The business of merchant services and payment processing can be complicated. One of our goals is to take a consultative approach with our clients so they can best understand how the system works.

FAQs

FAQs

  • How does a business start accepting credit and debit cards?

    Businesses need a merchant account in order to accept credit and debit cards. This is an account that is set up with a payment processor like BananaPay to allow business to accept cards and ultimately collect sale revenue.

  • How do I get a merchant account and begin accepting credit and debit cards?

    Apply with a payment processor like BananaPay. We will collect information about your business and submit it for underwriting to determine whether your business qualifies for a merchant account. A merchant account to accept credit cards is a form of credit, so an underwriting process is required to determine your businesses creditworthiness and eligibility for a merchant account.

  • What are authorization and transaction fees?

    Authorization and transaction fees are flat fees that you are charged each time you swipe a customer’s credit or debit card. Thus, the more card transactions you accept, the more you will ultimately pay in authorization or transaction fees.

  • What is a discount rate?

    A discount rate is a fee calculated as a percentage of your card sales. As such, the more sales revenue you collect from your customers, the more you will pay from your discount rate.

  • What is EMV chip technology?

    EMV chip technology is technology featured in credit cards, debit cards, and other payment instruments that includes microprocessor chips to maximize the protection and security of cardholder data. EMV chip-enabled cards are now the standard for credit and debit cards and provide cardholders with an additional layer of security in their transactions. If merchants accept non-EMV chip enabled cards, they will be held liable for fraudulent cardholder transactions.

  • What is PCI?

    The Payment Card Industry Data Security Council Security Standard (PCI DSS) is an information security standard applicable to organizations that accept credit and debit cards. All merchants that accept cards must comply with the PCI DSS and certify such compliance or face monthly fines.

  • What is a payment processing terminal?

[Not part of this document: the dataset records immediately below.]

Lemma max_s_f_is_greatest_sample_witness :
  let b := mkBlockData "B" (mkAxisDict [] [] []) (mkAxisDict [] [] [])
             [300%Q; 1200%Q; 800%Q] [] [] in
  s_vals b <> [] /\ f_vals b = [] /\
  get_max_s_f b = (1200%Q, 0%Q) /\
  forall v, In v (s_vals b) -> (v <= 1200)%Q.
Proof.
  intro b.
  assert (Hs : s_vals b <> []) by discriminate.
  assert (Hf : f_vals b = []) by reflexivity.
  split; [exact Hs|]. split; [exact Hf|]. split; [reflexivity|].
  destruct (max_s_f_is_greatest_sample b) as (_ & _ & HS & _).
  exact (proj2 (HS Hs)).
Defined.

Lemma get_raw_min_max_modes (b : BlockData) (a : Axis) :
  get_raw_min_max b a "rapid" = min_max (lookup (rapid b) a) /\
  get_raw_min_max b a "cut" = min_max (lookup (cut b) a) /\
  get_raw_min_max b a "both" = min_max (block_samples b a).
Proof. repeat split; reflexivity. Qed.

Lemma append_at_lookup (d : AxisDict) (a a' : Axis) (v : Q) :
  lookup (append_at d a v) a'
    = lookup d a' ++ (if Axis_eqb a' a then [v] else []).
Proof. destruct a, a'; simpl; now rewrite ?app_nil_r. Qed.

Lemma axis_eqb_refl (a : Axis) : Axis_eqb a a = true.
Proof. now destruct a. Qed.

Lemma min_max_single_bounds (l1 l2 : list Q) (v : Q) :
  exists lo hi,
    min_max (l1 ++ v :: l2) = (Some lo, Some hi) /\
    (lo <= v)%Q /\ (v <= hi)%Q.
Proof.
  destruct (l1 ++ v :: l2) as [|x r] eqn:E.
  - now destruct l1.
  - exists (py_min x r), (py_max x r). split; [reflexivity|].
    assert (Hin : In v (x :: r))
      by (rewrite <- E; apply in_or_app; right; now left).
    split; [now apply py_min_least | now apply py_max_greatest].
Qed.

(** X11.  [add_val] with a key other than X, Y, Z leaves the block as it
    is.  With the key of an axis, the range of that axis in the mode of
    the call becomes the union of the former range and the value, the
    range of the other mode and the ranges of the other axes are unchanged,
    and the range over both modes contains the value. *)
Theorem add_val_widens_range
    (b : BlockData) (axis : string) (val : Q) (is_rapid : bool) :
  (axis_of_key axis = None -> add_val b axis val is_rapid = b) /\
  (forall a,
     axis_of_key axis = Some a ->
     let b' := add_val b axis val is_rapid in
     get_raw_min_max b' a (mode_name is_rapid)
       = union_min_max (get_raw_min_max b a (mode_name is_rapid))
           (Some val, Some val) /\
     get_raw_min_max b' a (mode_name (negb is_rapid))
       = get_raw_min_max b a (mode_name (negb is_rapid)) /\
     (forall a' mode,
        Axis_eqb a' a = false ->
        get_raw_min_max b' a' mode = get_raw_min_max b a' mode) /\
     exists lo hi,
       get_raw_min_max b' a "both" = (Some lo, Some hi) /\
       (lo <= val)%Q /\ (val <= hi)%Q).
Proof.
  split; [intro H; unfold add_val; now rewrite H|].
  intros a Ha b'. subst b'. unfold add_val. rewrite Ha.
  destruct is_rapid; cbn [mode_name negb];
    rewrite ?(proj1 (get_raw_min_max_modes _ _)),
            ?(proj1 (proj2 (get_raw_min_max_modes _ _))),
            ?(proj2 (proj2 (get_raw_min_max_modes _ _)));
    unfold block_samples; cbn [rapid cut];
    rewrite ?append_at_lookup, ?axis_eqb_refl.
  - split; [apply min_max_app|]. split; [reflexivity|]. split.
    + intros a' mode Hne. unfold get_raw_min_max. cbn [rapid cut].
      now rewrite append_at_lookup, Hne, app_nil_r.
    + rewrite <- app_assoc. apply min_max_single_bounds.
  - split; [apply min_max_app|]. split; [reflexivity|]. split.
    + intros a' mode Hne. unfold get_raw_min_max. cbn [rapid cut].
      now rewrite append_at_lookup, Hne, app_nil_r.
    + rewrite app_assoc.
      destruct (min_max_single_bounds
                  (lookup (rapid b) a ++ lookup (cut b) a) [] val)
        as (lo & hi & H & Hb).
      eauto.
Qed.

Lemma add_val_widens_range_witness :
  let b := add_val (new_BlockData "B") "X" 4%Q true in
  axis_of_key "x" = None /\ axis_of_key "X" = Some aX /\
  add_val b "x" 9%Q true = b /\
  get_raw_min_max (add_val b "X" (-2)%Q true) aX "rapid"
    = (Some (-2)%Q, Some 4%Q) /\
  get_raw_min_max (add_val b "X" (-2)%Q true) aX "cut" = (None, None).
Proof.
  intro b.
  assert (H1 : axis_of_key "x" = None) by reflexivity.
  assert (H2 : axis_of_key "X" = Some aX) by reflexivity.
  split; [exact H1|]. split; [exact H2|].
  destruct (add_val_widens_range b "x" 9%Q true) as [Hnone _].
  split; [exact (Hnone H1)|].
  destruct (add_val_widens_range b "X" (-2)%Q true) as [_ Hsome].
  destruct (Hsome aX H2) as (Hr & Hc & _).
  split; [exact Hr | exact Hc].
Defined.

Lemma stat_of_samples (blks : list BlockData) (a : Axis) :
  stat_of (get_global_stats blks) a = min_max (axis_samples a blks).
Proof. now destruct a. Qed.

Lemma axis_samples_cons (a : Axis) (b : BlockData) (blks : list BlockData) :
  axis_samples a (b :: blks) = block_samples b a ++ axis_samples a blks.
Proof. reflexivity. Qed.

Lemma axis_samples_in (a : Axis) (blks : list BlockData) (v : Q) :
  In v (axis_samples a blks) <->
  exists b, In b blks /\ In v (block_samples b a).
Proof. unfold axis_samples. apply in_flat_map. Qed.

Lemma axis_samples_nil (a : Axis) (blks : list BlockData) :
  axis_samples a blks = [] <-> forall b, In b blks -> block_samples b a = [].
Proof.
  split.
  - intros H b Hb. destruct (block_samples b a) as [|v r] eqn:E; auto.
    assert (Hin : In v (axis_samples a blks))
      by (apply axis_samples_in; exists b; rewrite E; simpl; auto).
    rewrite H in Hin. destruct Hin.
  - intro H. destruct (axis_samples a blks) as [|v r] eqn:E; auto.
    assert (Hin : In v (axis_samples a blks)) by (rewrite E; now left).
    apply axis_samples_in in Hin as (b & Hb & Hv).
    rewrite (H b Hb) in Hv. destruct Hv.
Qed.

(** X12.  The global range of an axis is the union of the ranges of the
    blocks, block after block.  It is absent exactly when no block has a
    sample for the axis; otherwise both ends are samples of some block and
    every sample of every block lies between them. *)
Theorem global_range_is_union_of_blocks (blks : list BlockData) (a : Axis) :
  let stat := stat_of (get_global_stats blks) a in
  stat = fold_right
           (fun b acc => union_min_max (get_raw_min_max b a "both") acc)
           (None, None) blks /\
  (stat = (None, None) <-> forall b, In b blks -> block_samples b a = []) /\
  (forall b v,
     In b blks -> In v (block_samples b a) ->
     exists lo hi,
       stat = (Some lo, Some hi) /\ (lo <= v)%Q /\ (v <= hi)%Q /\
       (exists b1, In b1 blks /\ In lo (block_samples b1 a)) /\
       (exists b2, In b2 blks /\ In hi (block_samples b2 a))).
Proof.
  intro stat. subst stat. rewrite stat_of_samples. split; [|split].
  - induction blks as [|b blks IH]; [reflexivity|].
    rewrite axis_samples_cons, min_max_app. cbn [fold_right].
    now rewrite IH.
  - rewrite min_max_none. apply axis_samples_nil.
  - intros b v Hb Hv.
    assert (Hin : In v (axis_samples a blks))
      by (apply axis_samples_in; eauto).
    destruct (axis_samples a blks) as [|x r] eqn:E; [destruct Hin|].
    exists (py_min x r), (py_max x r).
    destruct (min_max_bounds (x :: r) _ _ eq_refl) as (Hlo & Hhi & Hall).
    split; [reflexivity|]. rewrite <- E in Hlo, Hhi.
    split; [now apply Hall|]. split; [now apply Hall|].
    split; now apply axis_samples_in.
Qed.

Lemma global_range_is_union_of_blocks_witness :
  let b1 := mkBlockData "Header / Setup" (mkAxisDict [10%Q] [] [])
              (mkAxisDict [20%Q] [] []) [] [] [] in
  let b2 := mkBlockData "Line3: Facing" (mkAxisDict [] [] [])
              (mkAxisDict [(-5)%Q; 120%Q] [] []) [] [] [] in
  In b2 [b1; b2] /\ In 120%Q (block_samples b2 aX) /\
  stat_of (get_global_stats [b1; b2]) aX = (Some (-5)%Q, Some 120%Q) /\
  stat_of (get_global_stats [b1; b2]) aY = (None, None).
Proof.
  intros b1 b2.
  assert (Hb : In b2 [b1; b2]) by (right; now left).
  assert (Hv : In 120%Q (block_samples b2 aX)) by (right; now left).
  split; [exact Hb|]. split; [exact Hv|].
  destruct (global_range_is_union_of_blocks [b1; b2] aX) as (Hu & _ & Hin).
  destruct (Hin b2 120%Q Hb Hv) as (lo & hi & E & _).
  split; [exact Hu | reflexivity].
Defined.

(** ** The range texts *)

Lemma has_blank (x y : string) :
  no_char " " (x ++ " ~ " ++ y)%string = false.
Proof.
  unfold no_char. rewrite all_chars_app. simpl. apply andb_false_r.
Qed.

Section RenderingFacts.
Variable fmt3 : Q -> string.
(** * BatchSizeFinder: a shallow embedding of
      [pytorch_lightning/callbacks/batch_size_finder.py]

    The callback searches for the largest batch size that runs without an
    out-of-memory error.  Python objects are records, the mutable trainer and
    the callback instance live in one [World] that every method threads
    through a state-and-exception monad, and the collaborators that the file
    imports (the loops, the checkpoint connector, the data-loader hooks, the
    out-of-memory classifier) are the fields of [Externals]. *)

From Stdlib Require Import ZArith Lia Bool List String.
From stdpp Require Import gmap strings list fin_maps.
Import ListNotations.
Local Open Scope string_scope.
Local Open Scope list_scope.
Local Open Scope Z_scope.

(** ** Data model *)

(** [pytorch_lightning.trainer.states.TrainerFn]. *)
Inductive TrainerFn := FITTING | VALIDATING | TESTING | PREDICTING | TUNING.

(** A logger is either the user's or the no-op [DummyLogger()]. *)
Inductive Logger := UserLogger (id : nat) | DummyLogger.

(** Callbacks are only stored and given back, never inspected. *)
Definition Callback := nat.

(** A loop object.  [current_epoch] and [progress] (the batch index and the
    other internal counters) make up [state_dict(force_save_progress=True)],
    [verbose] is [None] when the loop has no such attribute ([hasattr] is false);
    the step counters are the ones the finder touches on [trainer.fit_loop]. *)
Record Loop := mkLoop {
  progress : list Z;
  verbose : option bool;
  global_step : Z;
  current_epoch : Z;
  max_steps : Z }.

(** What the finder asks of a [DataLoader]: [has_len_all_ranks(dataloader, ...)],
    [len(dataloader)] (a number of batches) and [len(dataloader.dataset)]. *)
Record DataLoader := mkDataLoader {
  has_len_all_ranks : bool;
  len_dataloader : Z;
  len_dataset : Z }.

(** The attributes of the LightningModule and of its [hparams] collection,
    by name; [hparams = None] when the module has no [hparams]. *)
Record LightningModule := mkModule {
  attrs : gmap string Z;
  hparams : option (gmap string Z) }.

    A device that accepts credit and debit cards and interfaces with the bank and other entities in the payment processing ecosystem to transfer funds to the merchant.

  • What is a PIN pad?

    A device that accepts the cardholder’s personal identification number (PIN) and encrypts that PIN in connection with a debit card transaction.

  • What is a point of sale (POS) system?

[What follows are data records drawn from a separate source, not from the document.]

(** * network_report.py: a shallow embedding and its verified properties

    The program reads a JSON inventory of network devices grouped by site,
    computes a handful of aggregates and renders a fixed-width text report.

    Layout of this development:
    - [result]: the outcome of running a piece of Python: a value, a raised
      exception, or [Unmodelled] where the embedding does not determine
      what the interpreter does (text conversion of containers, non-ASCII
      integer literals, [dict()] over a sequence of pairs);
    - [value]: parsed JSON (numbers are integers; text is a string of UTF-8
      bytes, its length counted in code points);
    - the builtins the program calls on such values ([int], [str],
      [format], [dict], [sorted], iteration, [dict.get], true division),
      with the limit of 4300 digits that CPython puts on the conversion
      between an [int] and decimal text;
    - [pct], [load_devices], [format_line] and the body of [main], line by
      line;
    - [Heap]: [load_devices] once more over a store of mutable objects, to
      state what the loader leaves untouched;
    - the properties. *)

From Stdlib Require Import ZArith List String Ascii Bool Lia.
From Stdlib Require Import Sorting.Sorted Sorting.Permutation.
From Stdlib Require Import Numbers.DecimalString.
From Stdlib Require Import Floats.SpecFloat.
From stdpp Require Import base option gmap.

Set Warnings "-register-all".

Local Open Scope string_scope.
Local Open Scope list_scope.
Local Open Scope Z_scope.

(** ** Outcomes *)

Inductive exn :=
| TypeError | ValueError | AttributeError | KeyError
| OverflowError | ZeroDivisionError.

    A POS system is a combination of hardware and software use by merchants to accept credit and debit cards and otherwise operate their businesses. The capabilities of POS systems vary, but generally include transaction management, marketing, inventory, scheduling, accounting, and customer service.

  • What is the difference between a credit card and a debit card?

    The primary difference between a credit card and a debit card is the source from which the card pulls money from the cardholder and deposits it with the merchant. A debit card pulls the funds directly from the cardholder’s bank account while a credit card charges the cardholder’s line of credit with the credit card company.

  • How does a credit card transaction work?

    When a cardholder swipes a credit card with a merchant, the credit card machine transmits the transaction details to the merchant’s acquiring bank, who then routes the information from the appropriate card network to the cardholder’s issuing bank, who then approves the transaction. The merchant’s acquiring bank then deposits the funds from the transaction into the merchant’s bank account and debits the merchant’s processing account for all fees related to the transaction.

  • What is a chargeback?

    A chargeback occurs when a cardholder successfully disputes the validity of a prior credit or debit card transaction and the funds are returned to the cardholder.

  • What is a regulatory product fee?

    This is a fee charged to merchants to cover the costs incurred by processors in complying with federal regulations requiring processors to report certain merchant transaction information to the IRS.